Over here in the UK all pet food is made with human grade meat. Some just have a lot less meat in it than others which is ridiculous. Most of the crap that you get in the supermarket is minimum 4% meat, and then you can go into a place like Aldi and their premium cat food has a minimum of 27%.
post #17 of 18
Yeah, one of the articles I saw said that basically.. labeling is subject to what the manufacturor's want to put on it, except when promoting something like "weight management" or "for UTI's" or .. something with some sort of health claim, and then they have to meet a certain standard to make that claim, but it's still, from what I saw, not stringent in the requirements.

It's so hard to tell, but the more and more I read.. the more I want mine all on a raw diet, and straight from the bone with organs and such added in.

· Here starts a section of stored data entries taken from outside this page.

(** What the title and the body of an alert report. *)
Inductive finding : Type :=
| FCap (label : string) (used : Z) (cap : Q) (pct : Z)
| FErrors (errors requests : Z)
| FExceptions (count : Z) (threshold : Q)
| FShardFetch (count : Z) (threshold : Q)
| FLiveness (detail : string)
| FProbe (detail : string)
| FTest
| FSpike (label : string) (current : Z) (base : Q)
| FDrop (label : string) (current : Z) (base : Q)
| FScrape (error : string)
| FTimeouts (timeouts delivered : Q)
| FAuth (rejects : Q)
| FPushFailures (failed attempts : Q)
| FPeerSilent (minutes : option Z)
| FPeerOutbox (queued : Q) (checks : Z)
| FPeerSkew (ms : Q)
| FPeerDropped (n : Q)
| FPeerRejected (n : Q).

(** [aprefix]: the host a fleet alert's title starts with. *)
Record alert := Alert { akey : string; aseverity : severity; aprefix : option string; afinding : finding }.

Record meter := Meter { mkey : string; mlabel : string; used : Z; cap : Q; warnFrac : Q; critFrac : Q }.

Definition capAlert (m : meter) : option alert :=
  if Qeq_bool (cap m) 0 then None else
  let frac := (inject_Z (used m) / cap m)%Q in
  let pct := math_round (frac * 100)%Q in
  let what := FCap (mlabel m) (used m) (cap m) pct in
  if qge frac (critFrac m) then Some (Alert ("cap:" +:+ mkey m) critical None what)
  else if qge frac (warnFrac m) then Some (Alert ("cap:" +:+ mkey m) warn None what)
  else None.

Definition capAlerts (meters : list meter) : list alert := omap capAlert meters.

Definition errorAlert (requests errors : Z) (ratioThreshold minRequests : Q) : option alert :=
  if qlt (inject_Z requests) minRequests then None else
  let ratio := if 0 <? requests then (inject_Z errors / inject_Z requests)%Q else 0%Q in
  if qlt ratio ratioThreshold then None else
  Some (Alert "errors" (if qge ratio (ratioThreshold * 2)%Q then critical else warn) None
          (FErrors errors requests)).

Definition threshold_severity (count : Z) (threshold : Q) : severity :=
  if qge (inject_Z count) (threshold * 5)%Q then critical else warn.

Definition exceptionAlert (count : Z) (threshold : Q) : option alert :=
  if (count =? 0) || qlt (inject_Z count) threshold then None else
  Some (Alert "exceptions" (threshold_severity count threshold) None (FExceptions count threshold)).

Definition shardFetchErrorAlert (count : Z) (threshold : Q) : option alert :=
  if (count =? 0) || qlt (inject_Z count) threshold then None else
  Some (Alert "shard_fetch" (threshold_severity count threshold) None (FShardFetch count threshold)).

Definition livenessAlert (detail : string) : alert := Alert "liveness" critical None (FLiveness detail).
Definition probeAlert (detail : string) : alert := Alert "probe" critical None (FProbe detail).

I'd like to find an official site that tells you *precisely* what the guidelines are on pet dry and wet food. All I can find is on raw diets made for companion animals (which I don't feed them anyway.. since I make my own.. well, that and they stick their little noses up in the air at it).
post #18 of 18
A lot of people are going to tell you that dry food is better for the teeth even though there is no truth to it and they are not informed of the health benefits of a high moisture, high protein, low carb diet for carnivores. Take it with a grain of salt and if you want to feed something good for your cat's teeth try chunks of raw meat if they'll eat it. I'm sure dental cleanings would be extremely expensive on a zoo tiger or caracal or lynx's teeth so they need to feed an appropriate diet, raw meat. I've never seen a bowl of kibble in a zoo enclosure and they have cats that are related to our house cats. Kibble would actually give them the worse dental problems ever. It's no better than wet.

Plus I reccommend only discussing your cats diet on cat forums and with people who actually care to learn about carnivore nutrition. This is a passion restricted to a selective group of people. Most people do not care to join cat forums nor do they have any interest in the science of feline nutrition. The details of this simply do not interest them and they will not question age old advice no matter how inaccurate. I would be asking for trouble if I brought this subject up among most people who just do not understand or love cats as much as we do. I can imagine what would happen if I brought this subject up out of the blue at work, they'd give me a funny look, ignore me and talk about something else. Do what you know is right, say nothing to your friends about it, and you won't get this undeserved criticism. If they really wanted to know the truth about the best way to feed cats they'd do their own research.